Actually IF you want real beef tallow of the highest quality, you should be using raw beef suet, from around the kidneys as others have mentioned, and it crumbles like cheese. No need to grind it unless lesser quality fat from the animal is being used. IF you are frying foods then rendering tallow from the other sources of fat within the cow will work.If you want to render your own tallow and the butcher will sell you some beef fat, have them grind it for you. The smaller the pieces the more yield you will get. Heat it on low heat till it is thoroughly melted and the bits have turned brown. Then strain it into a straight sided container and let it solidify at room temperature. After that, put it in the refrigerator overnight. Next day (or whenever) put the container upside down under hot water to release the solid mass. Now scrape all the impurities off the bottom and you will have pure tallow.

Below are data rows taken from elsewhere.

(** provisioned_vms, schema.sql:820-848. *)
Record ProvisionedVM := MkProvisionedVM {
  vm_account_id : option string;
  vm_region : string;
  vm_state : VMState;
  vm_desired : Desired;
  vm_item_hash : string;
  vm_crn_hash : string;
  vm_public_ip : string;
  vm_node_public_key : string;
  vm_failure : string;
  vm_retire_reason : string;
  vm_progress : string;
  vm_refusal : string;
  vm_requested_at : Z;
  vm_state_changed_at : Z;
  vm_ready_at : option Z;
  vm_last_used_at : Z;
  vm_deleted_at : option Z
}.
#[export] Instance ProvisionedVM_eta : Eta ProvisionedVM :=
  λ r, MkProvisionedVM (r.(vm_account_id)) (r.(vm_region)) (r.(vm_state)) (r.(vm_desired)) (r.(vm_item_hash))
    (r.(vm_crn_hash)) (r.(vm_public_ip)) (r.(vm_node_public_key)) (r.(vm_failure))
    (r.(vm_retire_reason)) (r.(vm_progress)) (r.(vm_refusal)) (r.(vm_requested_at))
    (r.(vm_state_changed_at)) (r.(vm_ready_at)) (r.(vm_last_used_at)) (r.(vm_deleted_at)).

(** app_catalog, schema.sql:357-378, without the created_at and updated_at columns. *)
Record CatalogApp := MkCatalogApp {
  ap_source : string;
  ap_display_name : string;
  ap_summary : string;
  ap_icon_url : string;
  ap_version_name : string;
  ap_version_code : Z;
  ap_apk_url : string;
  ap_apk_sha256 : string;
  ap_apk_size_bytes : Z;
  ap_min_sdk : Z;
  ap_native_code : string;
  ap_license : string;
  ap_categories_json : string;
  ap_anti_features_json : string;
  ap_recommended : bool;
  ap_enabled : bool;
  ap_catalog_updated_at : Z
}.

(** runtime_blob_key_handoffs, schema.sql:739-751. *)
Record Handoff := MkHandoff {
  hf_account_id : string;
  hf_host_id : string;
  hf_operation : string;
  hf_lease_id : string;
  hf_envelope_json : option string;
  hf_blob_key_verifier : option string;
  hf_expires_at : Z;
  hf_activated_at : option Z;
  hf_created_at : Z;
  hf_updated_at : Z
}.
#[export] Instance Handoff_eta : Eta Handoff :=
  λ r, MkHandoff (r.(hf_account_id)) (r.(hf_host_id)) (r.(hf_operation)) (r.(hf_lease_id))
    (r.(hf_envelope_json)) (r.(hf_blob_key_verifier)) (r.(hf_expires_at)) (r.(hf_activated_at))
    (r.(hf_created_at)) (r.(hf_updated_at)).

(** bootstrap_invitations, schema.sql:60-76. *)
Record Invitation := MkInvitation {
  iv_token_sha256 : string;
  iv_label : string;
  iv_created_by : string;
  iv_expires_at : Z;
  iv_consumed_at : option Z;
  iv_consumed_account_id : option string;
  iv_created_at : Z
}.
#[export] Instance Invitation_eta : Eta Invitation :=
  λ r, MkInvitation (r.(iv_token_sha256)) (r.(iv_label)) (r.(iv_created_by)) (r.(iv_expires_at))
    (r.(iv_consumed_at)) (r.(iv_consumed_account_id)) (r.(iv_created_at)).

(** What a phone registers to recover its account (account_recovery_credentials,
    without the columns that count failures). *)
Record AccountRecoveryCredential := MkRecoveryCredential {
  rc_AccountID : string;
  rc_Version : Z;
  rc_KDFAlgorithm : string;
  rc_KDFSalt : string;
  rc_KDFIterations : Z;
  rc_EnvelopeAlgorithm : string;
  rc_EnvelopeIV : string;
  rc_EnvelopeCiphertext : string;
  rc_RecoveryPublicKey : string;
  rc_BlobKeyVerifier : string;
  rc_KDFMemoryKiB : Z;
  rc_AuthVerifier : string;
  rc_CreatedAt : Z;
  rc_UpdatedAt : Z
}.
#[export] Instance AccountRecoveryCredential_eta : Eta AccountRecoveryCredential :=
  λ r, MkRecoveryCredential (r.(rc_AccountID)) (r.(rc_Version)) (r.(rc_KDFAlgorithm)) (r.(rc_KDFSalt))
    (r.(rc_KDFIterations)) (r.(rc_EnvelopeAlgorithm)) (r.(rc_EnvelopeIV)) (r.(rc_EnvelopeCiphertext))
    (r.(rc_RecoveryPublicKey)) (r.(rc_BlobKeyVerifier)) (r.(rc_KDFMemoryKiB)) (r.(rc_AuthVerifier))
    (r.(rc_CreatedAt)) (r.(rc_UpdatedAt)).
(** C10: metering charges each account exactly for the runs that are due: the
    balance falls by the sum of their charges, the trial time used rises by the
    sum of their rounded seconds, and the pass never fails. *)
Theorem meterRuntimeTimeTX_charges now hm db :
  ∃ db' res, meterRuntimeTimeTX now hm db = (db', inr res)
  ∧ (∀ a, ledger_sum a db'.(db_ledger) = ledger_sum a db.(db_ledger) - sumZ (due_charge now hm a) (due_rows db))
  ∧ entitlements_metered (λ a, sumZ (due_seconds now a) (due_rows db)) db.(db_entitlements) db'.(db_entitlements).
Proof.
  destruct (meterRuntimeTimeTX_spec now hm db) as (L & E & res & Hrun & Hsum & _ & HE).
  eexists _, res. split; [exact Hrun|]. split; [exact Hsum | exact HE].
Qed.

(** After a metering pass, passing again at the same time changes nothing:
    no charge, no trial time, no stop. *)
Theorem MeterUsage_idempotent p now db db' res (H : MeterUsage p now db = (db', inr res)) :
  MeterUsage p now db' = (db', inr (MkUsageResult 0 0 0 [])).
Proof. by eapply settled_noop, MeterUsage_settles. Qed.

(** C26: after a metering pass no runtime keeps running on a used-up trial, nor,
    while charging is on, on a balance that is not positive. *)
Theorem MeterUsage_stops p now db db' res (H : MeterUsage p now db = (db', inr res)) id r
    (Hr : db'.(db_runtimes) !! id = Some r) (Hrun : wants_running r = true) e
    (He : db'.(db_entitlements) !! r.(rt_account_id) = Some e) :
  (e.(en_source) = "trial"%string → e.(en_trial_runtime_seconds_used) < e.(en_trial_runtime_seconds))
  ∧ (Enabled p = true → e.(en_source) = "paid"%string → 0 < ledger_sum r.(rt_account_id) db'.(db_ledger)).
Proof.
  apply MeterUsage_settles in H as (_ & _ & Ht & Hw). split.
  - intros Hs. specialize (Ht id r Hr). unfold trial_over in Ht. rewrite He, Hs, Hrun, str_eqb_refl in Ht.
    cbn [andb] in Ht. by apply Z.leb_gt in Ht.
  - intros Hen Hs. specialize (Hw Hen id r Hr). unfold without_balance in Hw.
    rewrite He, Hs, Hrun, str_eqb_refl in Hw. cbn [andb] in Hw. by apply Z.leb_gt in Hw.
Qed.

Lemma MeterUsage_idempotent_witness :
  MeterUsage sample_pricing (1002 * hour_us + 30 * minute_us) sample_pass.1
  = (sample_pass.1, inr (MkUsageResult 0 0 0 []))
  ∧ ledger_sum "paid" sample_pass.1.(db_ledger) = 2375000.
Proof.
  split; [|vm_compute; reflexivity].
  apply (MeterUsage_idempotent _ _ sample_db _ (MkUsageResult 3 0 9000 ["r2"%string])).
  apply run_of. vm_compute. reflexivity.
Defined.

Lemma MeterUsage_stops_witness :
  (∃ r, sample_pass.1.(db_runtimes) !! "r2"%string = Some r ∧ wants_running r = false)
  ∧ 0 < ledger_sum "paid" sample_pass.1.(db_ledger).
Proof.
  split; [eexists; split; vm_compute; reflexivity|].
  apply (MeterUsage_stops sample_pricing (1002 * hour_us + 30 * minute_us) sample_db sample_pass.1
           (MkUsageResult 3 0 9000 ["r2"%string])
           ltac:(apply run_of; vm_compute; reflexivity) "r1"%string
           (billed (1002 * hour_us + 30 * minute_us) (sample_run "paid"))
           ltac:(vm_compute; reflexivity) ltac:(vm_compute; reflexivity)
           sample_paid ltac:(vm_compute; reflexivity)); reflexivity.
Defined.
(* ===== verification/Wallet.v ===== *)
(** * USDT wallets

    Models internal/store/wallet.go: the deposit index an account gets the first
    time its wallet is opened, the list of addresses to watch, and the crediting
    of confirmed transfers.  The payments service (cmd/virtroid-payments) reports
    each transfer until it is acknowledged, so crediting must be idempotent. *)

From Stdlib Require Import Ascii.
From S2P Require Import Prelude.
From S2P Require Import GoLib.
From S2P Require Import Schema.
From S2P Require Import Common.
From S2P Require Import Manifests.
From S2P Require Import Billing.
Open Scope Z_scope.

Definition PaidRuntimeLimit : Z := 10.
Definition PaidRuntimeStartsPerDay : Z := 1000.
Definition PaidStorageBytesLimit : Z := Z.shiftl 64 30.

(** MAXVALUE of account_deposit_index_seq. *)
Definition max_deposit_index : Z := 2147483647.

Record WalletDeposit := MkWalletDeposit {
  wd_tx_id : string; wd_amount_micro : Z; wd_block_time : Z; wd_credited_at : Z }.
Record LedgerEntry := MkLedgerEntry {
  ent_kind : string; ent_amount_micro : Z; ent_reference : string; ent_created_at : Z }.
Record Wallet := MkWallet {
  wl_deposit_index : Z;
  wl_balance_micro : Z;
  wl_plan : string;
  wl_trial_seconds_left : Z;
  wl_deposits : list WalletDeposit;
  wl_entries : list LedgerEntry
}.

(** ** Opening a wallet *)

Definition ac_live (a : Account) : bool := is_null a.(ac_deleted_at).

(** The account's index: the one it has, or the sequence's next value; the
    column is unique and the sequence bounded. *)
Definition take_deposit_index (a : Account) : Tx Z :=
  match a.(ac_deposit_index) with
  | Some i => mret i
  | None =>
    db ← gets id;
    let i := db.(db_deposit_index_seq) in
    refuse_if (max_deposit_index <? i) (ErrText "nextval: reached maximum value of sequence");;
    refuse_if (exists_where (λ _ b, bool_decide (b.(ac_deposit_index) = Some i)) db.(db_accounts))
      (ErrUnique "accounts_deposit_index_key");;
    modify (λ db, db <| db_deposit_index_seq := i + 1 |>);;
    mret i
  end.

Definition wallet_deposits (accountID : string) (db : Db) : list WalletDeposit :=
  take 20 ((λ kd : (string * string) * Deposit,
      MkWalletDeposit kd.1.1 kd.2.(de_amount_micro) kd.2.(de_block_time) kd.2.(de_credited_at))
    <$> order_by (λ x y : (string * string) * Deposit, y.2.(de_block_time) <=? x.2.(de_block_time))
          (select (λ _ d, d.(de_account_id) =?s accountID) db.(db_deposits))).

Definition wallet_entries (accountID : string) (db : Db) : list LedgerEntry :=
  take 50 ((λ r, MkLedgerEntry r.(le_kind) r.(le_amount_micro) r.(le_reference) r.(le_created_at))
    <$> reverse (List.filter (λ r, r.(le_account_id) =?s accountID) db.(db_ledger))).

Definition AccountWallet (now : Z) (accountID : string) : Tx Wallet := atomically (
  let accountID := TrimSpace accountID in
  db ← gets id;
  a ← require (db.(db_accounts) !! accountID) ErrAccountNotFound;
  refuse_if (negb (ac_live a)) ErrAccountNotFound;;
  i ← take_deposit_index a;
  set_account accountID (λ a, a <| ac_deposit_index := Some i |> <| ac_wallet_viewed_at := Some now |>);;
  db ← gets id;
  let '(plan, seconds) :=
    match db.(db_entitlements) !! accountID with
    | None => ("none"%string, 0)
    | Some e => (e.(en_source), Z.max (e.(en_trial_runtime_seconds) - e.(en_trial_runtime_seconds_used)) 0)
    end in
  mret (MkWallet i (ledger_sum accountID db.(db_ledger)) plan
          (if plan =?s "trial" then seconds else 0)
          (wallet_deposits accountID db) (wallet_entries accountID db))).

(** ** The watch list *)

Record DepositWatch := MkDepositWatch { dw_index : Z; dw_viewed_at : option Z }.

(** [ORDER BY wallet_viewed_at DESC NULLS LAST, deposit_index]. *)
Definition watch_le (x y : DepositWatch) : bool :=
  match x.(dw_viewed_at), y.(dw_viewed_at) with
  | Some s, Some t => (t <? s) || ((t =? s) && (x.(dw_index) <=? y.(dw_index)))
  | Some _, None => true
  | None, Some _ => false
  | None, None => x.(dw_index) <=? y.(dw_index)
  end.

“Old hunters have repeatedly told me that they, and the pioneers generally, used the oiled cloth patch in preference to the wet one. Bears were numerous in most parts of the country in the early days, the pioneers and hunters always killed them so as to have a supply of bear’s oil on hand for oiling the patches for the rifle and lubricating the barrel after cleaning,…”Shooters in the past seemed to like bear's oil and sperm oil the best, but of the various types of tallow, I believe mutton tallow was preferred, usually blended with beeswax for lubricating bullets. I'm pretty sure this is mentioned in Ned Roberts' The Muzzle-Loading Cap Lock Rifle, although I am unable to find it. Dixie Gun Works used to sell a product known as "Old Zip Patch" grease, made from mutton tallow and beeswax, but they have discontinued it.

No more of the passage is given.